Collected data entries
BEGIN

(** * Gerber export of Fritzing: a shallow embedding of
    [src/svg/gerbergenerator.cpp] and the properties of its
    geometry cleaner, board clipper, raster fallback and layer pipeline.

    Conventions of the embedding:
    - a [QString] is a [string]; a missing attribute is [None], which
      [attribute] turns into the empty default as [QDomElement::attribute]
      does;
    - a C++ [double] is a rational ([Q]) and its arithmetic is exact, but
      for the bounds test of the clipper (lines 499-502, 542 and 580):
      there the literal 0.1 and every product, quotient and sum are
      rounded to a double by [fl], an interface like the others;
      comparisons are the decidable ones of [QArith];
    - collaborators whose code is not part of the generator (the SVG
      renderer, number formatting, the path regular expressions, the
      sketch widget, the Gerber emitter) are interfaces ([Class]es). *)

From Stdlib Require Import Ascii String QArith Qround Lqa.
From stdpp Require Import base option list strings gmap.

Local Open Scope string_scope.
Local Open Scope list_scope.
Local Open Scope nat_scope.
Set Warnings "-register-all".

(* ===================================================================== *)
(** * Part I: the embedding                                               *)
(* ===================================================================== *)

(** ** QString operations used by the generator *)

Module QStr.

Inductive CaseSensitivity := CaseInsensitive | CaseSensitive.

(** ASCII case folding, as [Qt::CaseInsensitive] does on Latin letters. *)
Definition toLower (c : ascii) : ascii :=
  let n := nat_of_ascii c in
  if (65 <=? n)%nat && (n <=? 90)%nat then ascii_of_nat (n + 32) else c.

Definition eqChar (cs : CaseSensitivity) (a b : ascii) : bool :=
  match cs with
  | CaseSensitive => Ascii.eqb a b
  | CaseInsensitive => Ascii.eqb (toLower a) (toLower b)
  end.

(** [s.startsWith(p, cs)] *)
Fixpoint startsWith (cs : CaseSensitivity) (s p : string) : bool :=
  match p, s with
  | EmptyString, _ => true
  | String _ _, EmptyString => false
  | String b p', String a s' => eqChar cs a b && startsWith cs s' p'
  end.

(** [s.contains(p, cs)] *)
Fixpoint contains (cs : CaseSensitivity) (s p : string) : bool :=
  startsWith cs s p ||
  match s with
  | EmptyString => false
  | String _ s' => contains cs s' p
  end.

Definition isEmpty (s : string) : bool :=
  match s with EmptyString => true | _ => false end.

(** [QChar::isSpace] on the ASCII range: space and the controls 9..13. *)
Definition isSpace (c : ascii) : bool :=
  let n := nat_of_ascii c in
  (n =? 32)%nat || ((9 <=? n)%nat && (n <=? 13)%nat).

Fixpoint trimLeft (s : string) : string :=
  match s with
  | EmptyString => EmptyString
  | String c s' => if isSpace c then trimLeft s' else s
  end.

(** Removes trailing white space. *)
Fixpoint trimRight (s : string) : string :=
  match s with
  | EmptyString => EmptyString
  | String c s' =>
      match trimRight s' with
      | EmptyString => if isSpace c then EmptyString else String c EmptyString
      | t => String c t
      end
  end.

(** [s.trimmed()] *)
Definition trimmed (s : string) : string := trimRight (trimLeft s).

(** [s.endsWith(p, cs)] for a one-character [p]. *)
Fixpoint endsWithChar (cs : CaseSensitivity) (s : string) (p : ascii) : bool :=
  match s with
  | EmptyString => false
  | String c EmptyString => eqChar cs c p
  | String _ s' => endsWithChar cs s' p
  end.

(** [s.split(sep, Qt::KeepEmptyParts, cs)] for a one-character separator:
    the pieces between separators, in order. *)
Fixpoint splitKeep (cs : CaseSensitivity) (sep : ascii) (s : string) : list string :=
  match s with
  | EmptyString => [EmptyString]
  | String c s' =>
      if eqChar cs c sep then EmptyString :: splitKeep cs sep s'
      else match splitKeep cs sep s' with
           | [] => [String c EmptyString]
           | p :: ps => String c p :: ps
           end
  end.

(** [s.split(sep, Qt::SkipEmptyParts, cs)]: empty pieces are dropped. *)
Definition split (cs : CaseSensitivity) (sep : ascii) (s : string) : list string :=
  filter (fun p => p ≠ EmptyString) (splitKeep cs sep s).

End QStr.

(** ** Pick-and-place: mount technology *)

Module PickAndPlace.
Import QStr.

Definition knownTHTPackages : list string :=
  ["DIP"; "TO-3"; "TO-5"; "TO-8"; "TO-18"; "TO-66"; "TO-72";
   "TO-92"; "TO92"; "TO-99"; "TO-100"; "TO-126"; "TO-218"; "TO-220";
   "TO220"; "TO-247"; "TO-252"; "TO-257"; "TO-258"; "TO-264";
   "PFM"; "DIL"; "ZIP"; "SIP"].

END

§ **WHAT THE EXERCISE ASKS**: Working through the records, copy each line in which the word "pieces" appears.

§ **ANSWER FOR THE TASK**:
    the pieces between separators, in order. *)
(** [s.split(sep, Qt::SkipEmptyParts, cs)]: empty pieces are dropped. *)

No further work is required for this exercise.